В Саше было все, чего только может желать женщина.

Грубая необузданная страсть, способная заставить раствориться в ней без остатка. Властность, с которой он мог подчинить себе ее единым взмахом ресниц. Сила, перед коей она млела, как никогда и ни с кем, сознавая свою слабость и беззащитность...

И в то же самое время, имея в своем арсенале подобный комплект достоинств настоящего мачо, Саша был очень раним и беспомощен.

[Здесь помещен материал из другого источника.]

(** ** The list of all threads *)
Definition atag {PL : Platform} (t : Z) : Z := t + task_struct.all_list_tag.

Record all_list {PL : Platform} {LK : Linker} (tasks : list Z) (m : memory) (al : list Z) : Prop := {
  al_list : dlist m sym_all_thread_list (map atag al);
  al_sub : forall t, t ∈ al -> t ∈ tasks
}.

(** ** The new task *)

(** The stack pointer of a new thread: below the top of its page by the size
    of both structures, four times over. *)
Definition new_kstack (base : Z) : Z := base + 4096 - 4 * intr_stack.sizeof - 4 * thread_stack.sizeof.

Definition new_tcb (prio base : Z) : tcb := mkTcb (new_kstack base) READY prio prio 0 NULL.

(** The scheduler with a new ready task, last in the queue. *)
Definition abs_add (c : tcb) (base : Z) (a : sched) : sched :=
  mkSched (s_esp a) (s_ready a ++ [base]) (fun t => if decide (t = base) then c else s_tcb a t).

Definition abs_start (prio base : Z) (a : sched) : sched := abs_add (new_tcb prio base) base a.

(** The stack [switch_to] finds when it first switches to the thread: four
    registers, the return to [kthread], and the arguments of [kthread]. *)
Record first_frame {LK : Linker} (m : memory) (k func arg : Z) : Prop := {
  ff_ebp : get32 m (k + thread_stack.ebp) = 0;
  ff_ebx : get32 m (k + thread_stack.ebx) = 0;
  ff_edi : get32 m (k + thread_stack.edi) = 0;
  ff_esi : get32 m (k + thread_stack.esi) = 0;
  ff_eip : get32 m (k + thread_stack.eip) = u32 fn_kthread;
  ff_func : get32 m (k + thread_stack.func) = u32 func;
  ff_arg : get32 m (k + thread_stack.func_arg) = u32 arg
}.
Ltac blind_step :=
  first
  [ solve [eauto with blind]
  | apply blind_bind; [|intros]
  | apply blind_ret | apply blind_panic | apply blind_spin
  | apply blind_gets; intros; reflexivity
  | apply blind_modify; intros; reflexivity
  | apply blind_while; intros
  | apply blind_for; intros
  | apply blind_for_exit; intros
  | match goal with
    | |- blind (if ?b then _ else _) => destruct b
    | |- blind (match ?x with inl _ => _ | inr _ => _ end) => destruct x
    | |- blind (match ?x with Some _ => _ | None => _ end) => destruct x
    | |- blind (match ?x with PF_KERNEL => _ | PF_USER => _ end) => destruct x
    | |- blind (let '(_, _) := ?x in _) => destruct x
    end ].
Ltac solve_blind := repeat blind_step.

Section BlindKernel.
Context {PL : Platform} {LK : Linker}.

Lemma blind_disable : blind INTERRUPT_DISABLE.
Proof. unfold INTERRUPT_DISABLE, intr_disable, intr_get_status. solve_blind. Qed.
Lemma blind_restore st : blind (INTERRUPT_RESTORE st).
Proof.
  unfold INTERRUPT_RESTORE, intr_set_status, intr_disable, intr_enable, intr_get_status, skip. solve_blind.
Qed.
Lemma blind_assert b f l fn c : blind (ASSERT b f l fn c).
Proof. unfold ASSERT, panic_spin, intr_disable, intr_get_status, put_lit, put_int, put_char, skip, emit. solve_blind. Qed.
Hint Resolve blind_disable blind_restore blind_assert : blind.

Lemma blind_insert x y : blind (list_insert_before x y).
Proof. unfold list_insert_before. solve_blind. Qed.
Lemma blind_remove x : blind (list_remove x).
Proof. unfold list_remove. solve_blind. Qed.
Lemma blind_push_back l x : blind (list_push_back l x).
Proof. unfold list_push_back. pose proof blind_insert. solve_blind. Qed.
Lemma blind_exist l x : blind (list_exist l x).
Proof. unfold list_exist. solve_blind. Qed.
Lemma blind_list_init l : blind (list_init l).
Proof. unfold list_init. solve_blind. Qed.
Hint Resolve blind_insert blind_remove blind_push_back blind_exist blind_list_init : blind.

Lemma never_schedule : never schedule.
Proof. unfold schedule, when. repeat (apply never_bind; intros ?). by intros ? ? ?. Qed.

Lemma blind_schedule : blind schedule.
Proof. apply blind_never, never_schedule. Qed.
Lemma blind_running : blind running_thread.
Proof. unfold running_thread. solve_blind. Qed.
Hint Resolve blind_schedule blind_running : blind.
(* ===== verification/Process.v ===== *)
(** * User processes (proc/process.c)

    A process is a thread with an address space of its own: a page directory
    that shares the kernel's upper quarter, and a pool of user pages. *)

From S2P Require Import Prelude Machine Concrete Interrupt CString Bitmap DList Paging Tss Sched Lock Memory Malloc Thread.

#[local] Open Scope Z_scope.

Definition USER_STACK_VADDR : Z := 0xc0000000 - 0x1000.
Definition USER_VADDR_START : Z := 0x8048000.

Definition EFLAGS_MBS : Z := Z.shiftl 1 1.
Definition EFLAGS_IF_1 : Z := Z.shiftl 1 9.
Definition EFLAGS_IOPL_0 : Z := Z.shiftl 0 12.

Section Process.
Context {PL : Platform} {LK : Linker}.

(** The jump to [intr_exit] leaves the kernel: nothing after it is executed. *)
Definition start_process (prog : Z) : K unit :=
  curr ← running_thread;
  k ← ld32 (curr + task_struct.kstack);
  st32 (curr + task_struct.kstack) (u32 (k + 4 * thread_stack.sizeof));;
  proc_context ← ld32 (curr + task_struct.kstack);
  st32 (proc_context + intr_stack.edi) 0;;
  st32 (proc_context + intr_stack.esi) 0;;
  st32 (proc_context + intr_stack.ebp) 0;;
  st32 (proc_context + intr_stack.esp_dummy) 0;;
  st32 (proc_context + intr_stack.ebx) 0;;
  st32 (proc_context + intr_stack.edx) 0;;
  st32 (proc_context + intr_stack.ecx) 0;;
  st32 (proc_context + intr_stack.eax) 0;;
  st32 (proc_context + intr_stack.gs) 0;;
  st32 (proc_context + intr_stack.ds) SELECTOR_U_DATA;;
  st32 (proc_context + intr_stack.es) SELECTOR_U_DATA;;
  st32 (proc_context + intr_stack.fs) SELECTOR_U_DATA;;
  st32 (proc_context + intr_stack.eip) prog;;
  st32 (proc_context + intr_stack.cs) SELECTOR_U_CODE;;
  st32 (proc_context + intr_stack.eflags) (Z.lor (Z.lor EFLAGS_IOPL_0 EFLAGS_MBS) EFLAGS_IF_1);;
  page ← get_page PF_USER USER_STACK_VADDR;
  st32 (proc_context + intr_stack.esp) (u32 (page + PAGE_SIZE));;
  st32 (proc_context + intr_stack.ss) SELECTOR_U_DATA;;
  modify (set_esp proc_context);;
  emit (IntrExit proc_context);;
  spin.

Definition create_user_vaddr_bitmap (prog : Z) : K unit :=
  let length := (0xc0000000 - USER_VADDR_START) / PAGE_SIZE / 8 in
  let bitmap_page_cnt := DIV_ROUND_UP length PAGE_SIZE in
  st32 (prog + task_struct.user_vaddr + virtual_addr.vaddr_start) USER_VADDR_START;;
  bits ← get_kern_pages bitmap_page_cnt;
  st32 (prog + task_struct.user_vaddr + virtual_addr.vaddr_bitmap + bitmap.bits) bits;;
  bitmap_init (prog + task_struct.user_vaddr + virtual_addr.vaddr_bitmap) length.

Definition create_page_dir : K Z :=
  page_dir_vaddr ← get_kern_pages 1;
  when (page_dir_vaddr =? NULL)
    (panic_spin "proc/process.c" 62 "create_page_dir" "get kernel page fail!");;
  let user_pde_kern_part := u32 (page_dir_vaddr + 0x300 * 4) in
  let kern_pde_kern_part := 0xfffff000 + 0x300 * 4 in
  memcpy user_pde_kern_part kern_pde_kern_part 1024;;
  new_page_dir_phy_addr ← vaddr_to_phy page_dir_vaddr;
  st32 (page_dir_vaddr + 4 * 1023) (Z.lor new_page_dir_phy_addr PAGE_FLAGS);;
  mret page_dir_vaddr.

Definition process_execute (prog name : Z) : K unit :=
  thread ← get_kern_pages 1;
  task_struct_init thread name DEFAULT_THREAD_PRIO;;
  create_user_vaddr_bitmap thread;;
  thread_create thread fn_start_process prog;;
  dir ← create_page_dir;
  st32 (thread + task_struct.page_dir) dir;;
  mem_block_init (thread + task_struct.um_block_descs);;
  status ← INTERRUPT_DISABLE;
  ex ← list_exist sym_all_thread_list (thread + task_struct.all_list_tag);
  ASSERT (negb ex) "proc/process.c" 85 "process_execute"
    "list_exist(&all_thread_list, &thread->all_list_tag) == false";;
  ex ← list_exist sym_ready_thread_list (thread + task_struct.gene_list_tag);
  ASSERT (negb ex) "proc/process.c" 86 "process_execute"
    "list_exist(&ready_thread_list, &thread->gene_list_tag) == false";;
  list_push_back sym_all_thread_list (thread + task_struct.all_list_tag);;
  list_push_back sym_ready_thread_list (thread + task_struct.gene_list_tag);;
  INTERRUPT_RESTORE status.
End Process.
(* ===== verification/Exec.v ===== *)
(** * Executing a program (proc/process.c: process_execute)

    A process is a task with a page directory and a pool of user addresses of
    its own: the composition of the page allocator, the creation of threads,
    the bitmaps, the page tables and the two lists of threads. *)

From S2P Require Import Prelude Machine Concrete Interrupt CString Bitmap DList Paging Tss Sched Lock Memory Malloc Heap HeapGrow PageFree HeapLarge KernPages MemInit Thread Spawn Process.

#[local] Open Scope Z_scope.

(** ** Several pages in a row *)
Section Supply.
Context {PL : Platform} {LK : Linker}.

(** Enough for [n] more pages: a run of free ones from [q] on, and frames. *)
Record supply (m : memory) (q n : Z) (fs : list Z) : Prop := {
  su_run : free_run m kvaddr_bm q n;
  su_nodup : NoDup fs;
  su_free : forall f, f ∈ fs -> free_frame m sym_kern_pool f;
  su_length : n <= Z.of_nat (length fs)
}.

Lemma supply_keep m m' q n fs : same_pages m m' -> same_bits m m' -> supply m q n fs -> supply m' q n fs.
Proof.
  intros Hs Hb [(R1 & R2 & R3) H2 H3 H4]. constructor; try done.
  - split_and!; [done|by rewrite (same_nbits _ _ Hs)|]. intros j Hj. rewrite (sb_virtual _ _ Hb) by lia. by apply R3.
  - intros f Hf. destruct (H3 f Hf) as [F1 F2]. split; [by rewrite (same_frames _ _ Hs)|]. by rewrite (sb_frames _ _ Hb).
Qed.

Lemma free_run_back m m' p n :
  same_pages m m' -> same_bits m m' -> free_run m' kvaddr_bm p n -> free_run m kvaddr_bm p n.
Proof.
  intros Hs Hb (F1 & F2 & F3). rewrite (same_nbits _ _ Hs) in F2. split_and!; [done|done|].
  intros j Hj. rewrite <- (sb_virtual _ _ Hb) by lia. by apply F3.
Qed.

(** Pages that are free after some were taken were free before. *)
Lemma free_run_taken m n p ps m' p' n' :
  run_for m n p ps m' -> free_run m' kvaddr_bm p' n' -> free_run m kvaddr_bm p' n'.
Proof.
  intros Hr (F1 & F2 & F3). rewrite (same_nbits _ _ (rf_same _ _ _ _ _ Hr)) in F2. split_and!; [done|done|].
  intros j Hj. specialize (F3 j Hj). rewrite (rf_virtual _ _ _ _ _ Hr) in F3 by lia. by apply orb_false_iff in F3 as [_ ?].
Qed.

(** The elements of a list that are not in another one. *)
Lemma filter_not_in (fs ps : list Z) :
  NoDup fs -> (length fs <= length ps + length (filter (.∉ ps) fs))%nat.
Proof.
  intros Hn. rewrite <- (length_app ps). apply submseteq_length, NoDup_submseteq; [done|].
  intros x Hx. rewrite elem_of_app, list_elem_of_filter. destruct (decide (x ∈ ps)); tauto.
Qed.

(** The first fit is at or before the run, so the rest of the run is left. *)
Lemma supply_take m n k p ps m' q fs :
  run_for m n p ps m' -> 0 <= n -> 0 <= k -> supply m q (n + k) fs -> exists fs', supply m' (q + n) k fs'.
Proof.
  intros Hr Hn Hk [(R1 & R2 & R3) H2 H3 H4]. pose proof (rf_same _ _ _ _ _ Hr) as Hs.
  pose proof (proj2 (rf_fit _ _ _ _ _ Hr) q) as Hle.
  assert (Hpq : p <= q) by (apply Hle; split_and!; [done|lia|]; intros j Hj; apply R3; lia).
  exists (filter (.∉ ps) fs). constructor.
  - split_and!; [lia|rewrite (same_nbits _ _ Hs); lia|]. intros j Hj.
    rewrite (rf_virtual _ _ _ _ _ Hr) by lia. rewrite bool_decide_false by lia. apply R3. lia.
  - by apply NoDup_filter.
  - intros f [Hf1 Hf]%list_elem_of_filter. destruct (H3 f Hf) as [F1 F2].
    split; [by rewrite (same_frames _ _ Hs)|]. rewrite (rf_frames _ _ _ _ _ Hr) by done. by rewrite bool_decide_false.
  - pose proof (filter_not_in fs ps H2). pose proof (rf_len _ _ _ _ _ Hr). lia.
Qed.
End Supply.

(** A copied word. *)
Lemma get32_copied m d a n x :
  (0 <= x /\ x + 4 <= Z.of_nat n) ->
  get32 (put_bytes m d (get_bytes m a n)) (d + x) = get32 m (a + x).
Proof.
  intros Hx. assert (H8 : forall y, 0 <= y < Z.of_nat n -> get8 (put_bytes m d (get_bytes m a n)) (d + y) = get8 m (a + y)).
  { intros y Hy. replace y with (Z.of_nat (Z.to_nat y)) by lia.
    rewrite (get8_put_bytes _ _ _ _ (get8 m (a + Z.of_nat (Z.to_nat y)))) by (apply get_bytes_lookup; lia).
    apply u8_small, get8_range. }
  unfold get32, get16. rewrite <- !Z.add_assoc. by rewrite !H8 by lia.
Qed.

(** ** Steps that take pages and write to pages of one's own *)
Section Steps.
Context {PL : Platform} {LK : Linker} (tasks : list Z) (idle : Z).

(** From [m] to [m'] pages may have been taken; on the pages that were taken
    before, only [W] was written. *)
Record grown (W : Z -> Prop) (m m' : memory) : Prop := {
  gr_same : same_pages m m';
  gr_own : forall j, own_page tasks m j -> own_page tasks m' j;
  gr_kept : forall j b, own_page tasks m j -> page_bytes (kpage m j) b -> ~ W b -> get8 m' b = get8 m b;
  gr_free : forall p n, free_run m' kvaddr_bm p n -> free_run m kvaddr_bm p n
}.

Lemma own_not_free m j p n : own_page tasks m j -> free_run m kvaddr_bm p n -> ~ p <= j < p + n.
Proof. intros [_ H _] (_ & _ & Hf) Hj. by rewrite Hf in H. Qed.

Lemma grown_trans W1 W2 m1 m2 m3 :
  grown W1 m1 m2 -> grown W2 m2 m3 -> grown (fun b => W1 b \/ W2 b) m1 m3.
Proof.
  intros [A1 A2 A3 A4] [B1 B2 B3 B4]. constructor; [by eapply same_pages_trans|auto| |auto].
  intros j b Hj Hb HW. rewrite (B3 j), (A3 j); [done|done|done|tauto|by apply A2|by rewrite (same_kpage _ _ j A1)|tauto].
Qed.

Lemma grown_weaken (W W' : Z -> Prop) m m' :
  grown W m m' -> (forall j b, own_page tasks m j -> page_bytes (kpage m j) b -> W b -> W' b) -> grown W' m m'.
Proof. intros [H1 H2 H3 H4] HW. constructor; [done|done| |done]. intros j b Hj Hb Hn. apply (H3 j b Hj Hb). eauto. Qed.

Lemma grown_get32 W m m' j w :
  grown W m m' -> own_page tasks m j -> (forall b, w <= b < w + 4 -> page_bytes (kpage m j) b /\ ~ W b) ->
  get32 m' w = get32 m w.
Proof. intros [_ _ Hk _] Hj HW. apply get32_ext. intros b Hb. destruct (HW b Hb). by apply (Hk j). Qed.

(** Writes to such pages; the allocator's data is not changed. *)
Lemma write_step a al s (W : Z -> Prop) m' :
  spawn_ok tasks idle a al s -> changed_only W (mem s) m' ->
  (forall b, W b -> exists j, own_page tasks (mem s) j /\ page_bytes (kpage (mem s) j) b) ->
  spawn_ok tasks idle a al (set_mem m' s) /\ grown W (mem s) m' /\
  (forall b, admin (mem s) b -> get8 m' b = get8 (mem s) b) /\
  forall q n fs, supply (mem s) q n fs -> supply m' q n fs.
Proof.
  intros Hok Hc HW. destruct (own_write tasks idle a al s W m' Hok Hc HW) as (H1 & H2 & H3 & H4 & H5).
  split_and!; [done|constructor; [done|done| |]|done|].
  - intros j b _ _ Hb. by apply Hc.
  - intros p n. by apply free_run_back.
  - intros q n fs. by apply supply_keep.
Qed.
(** The last cell is filled and the screen scrolls, twice; in the first cell a
    backspace faults. *)
Lemma show_events_refines_witness :
  (exists sc, show_events [PutLit "ok"; PutChar 10; PutInt 0x1f] (demo_screen 1998) = Some sc /\
     on_screen sc /\ pos (terminal_of sc) = 1922) /\
  show_events [PutChar 8] (demo_screen 0) = None.
Proof.
  assert (Hdemo : forall p, 0 <= p < 2000 -> on_screen (demo_screen p)).
  { intros p Hp. unfold on_screen, demo_screen. by rewrite cursor_set by lia. }
  split.
  - pose proof (show_events_refines [PutLit "ok"; PutChar 10; PutInt 0x1f] (demo_screen 1998)
      (Hdemo 1998 ltac:(lia)) ltac:(solve_ok)) as H.
    assert (E : pos <$> terminal_events [PutLit "ok"; PutChar 10; PutInt 0x1f] (terminal_of (demo_screen 1998))
      = Some 1922) by (vm_compute; reflexivity).
    destruct (terminal_events _ _) as [t|]; [|done]. injection E as E.
    destruct H as (sc & E' & Ht & Hs). exists sc. split_and!; [done..|]. by rewrite Ht.
  - exact (show_events_refines [PutChar 8] (demo_screen 0) (Hdemo 0 ltac:(lia))
      ltac:(solve_ok)).
Defined.

Lemma hex_text_roundtrip_witness :
  hex_value (print.hex_text 0xb8000) = 0xb8000 /\ print.hex_text 0xb8000 = [66; 56; 48; 48; 48].
Proof.
  split; [|reflexivity]. destruct (hex_text_roundtrip 0xb8000) as [H _]; [unfold is_u32; lia|exact H].
Defined.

Вспышки гнева его кончались, как правило, так же мгновенно, как и возникали. Он тут же становился на удивление робким и застенчивым. Виновато пряча глаза, он бормотал слова извинения, плавно переходя от них к неистовым ласкам.

Поговорка «бьет, значит, любит» как нельзя более кстати подходила к ее отношениям с новым возлюбленным. И, порой пугаясь его беспричинной ярости, Зойка затем смеялась над собственными страхами.

А Сашина беспомощность была способна умилять ее едва ли не до слез.

Нет, ну как может человек, одним нажатием пальцев справляющийся с позвонками на травмированных спинах, теряться перед раздолбанной розеткой или пугаться поднимающейся из кастрюли пены от закипающего мяса?!

Сила и слабость, воля и бесхарактерность, грубость и нежность...

Вся гамма этих противоречивых чувств, видимо, и дарила ей неповторимость ощущений, о которых она мечтала.

Куда подевалась ее феминистская сущность, заставляющая ее снова и снова пускаться в долгий путь поисков женского счастья?

Целую неделю Зойка ворковала над Александром, позабыв обо всем. Она вылизала до стерильной чистоты все комнаты этого странного дома. Убрала все следы недавнего ремонта, превратив в склад одно из подсобных помещений с выходом в сад. Вымыла окна и без устали стояла у плиты, стараясь сразить его наповал своими кулинарными способностями. Плевать ей было на неудобства, вроде отсутствия раковины и канализационного слива в кухне. Ей безразлично было то, что за водой все время приходилось бегать на второй этаж. Даже тот факт, что Александр не проявлял стремления оказывать ей помощь, не умалял ее желания хоть ненадолго стать хозяйкой этого дома.

«Сашенька, котлетку...»

«Сашенька, картошечку с курочкой».

Ее радостный щебет раздавался под сводами дома, стоило Александру переступить его порог. К его изумлению, эта толстушка нисколько его не раздражала. Даже более того, когда она напросилась пожить немного у него, написав на работе заявление на отпуск, он согласился без возражений, почти не раздумывая. А через пару дней даже поймал себя на мысли, что ее присутствие в доме делает его теплее и уютнее.

С ним никто и никогда так не нянчился. Мать была, но когда-то давно, и ее материнский инстинкт ограничивался тем, что она отбирала у него деньги, выпрошенные им у ворот церкви. Сестер, братьев и прочих родственников Александр не помнил и не знал. Отца не было никогда. Более того, о нем в их доме даже никто никогда не упоминал, и Саша небезосновательно долгое время предполагал, что он подкидыш.